Goal of the exercise
Below are several entries. Transcribe exactly those lines that fall from the one with "intro Hne. unfold" through the one with "Lemma persist_base64_media_no_uploader", end lines included.

Input data
Lemma persist_base64_media_decoded
    (b64 : string) (category extension : string) (content_type : option string) (w : world) :
  b64 <> "" ->
  OpenAIService._persist_base64_media env self (Some b64) category extension content_type w
  = match b64decode env b64 with
    | None =>
        (Ok None,
         (w ++ [EvLogException ("Received invalid base64 payload for " ++ category
                                ++ " artifact")])%list)
    | Some decoded =>
        OpenAIService._persist_media_bytes env self (Some decoded) category extension
          content_type w
    end.
Proof.
  intro Hne. unfold OpenAIService._persist_base64_media.
  destruct b64 as [|c b64]; [now contradiction Hne|].
  cbn [Py.truthy_opt Py.truthy negb Py.or_else].
  destruct (b64decode env (String c b64)); reflexivity.
Qed.

Lemma persist_base64_media_no_uploader
    (base64_payload : option string) (category extension : string)
    (content_type : option string) (w : world) :
  OpenAIService._blob_uploader self = None ->
  (exists w',
     OpenAIService._persist_base64_media env self base64_payload category extension
       content_type w = (Ok None, w'))
  \/ OpenAIService._persist_base64_media env self base64_payload category extension
       content_type w = (Raise (RuntimeError _STORAGE_REQUIRED_MSG), w).
Proof.
  intro Hnone.
  destruct base64_payload as [[|c b64]|].
  - left; eexists; reflexivity.
  - rewrite persist_base64_media_decoded by discriminate.
    destruct (b64decode env (String c b64)) as [decoded|].
    + destruct (persist_media_bytes_no_uploader (Some decoded) category extension
                  content_type w Hnone) as [H | H]; rewrite H;
        [left; eexists; reflexivity | right; reflexivity].
    + left; eexists; reflexivity.
  - left; eexists; reflexivity.
Qed.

Task response
  intro Hne. unfold OpenAIService._persist_base64_media.
  destruct b64 as [|c b64]; [now contradiction Hne|].
  cbn [Py.truthy_opt Py.truthy negb Py.or_else].
  destruct (b64decode env (String c b64)); reflexivity.
Qed.

Lemma persist_base64_media_no_uploader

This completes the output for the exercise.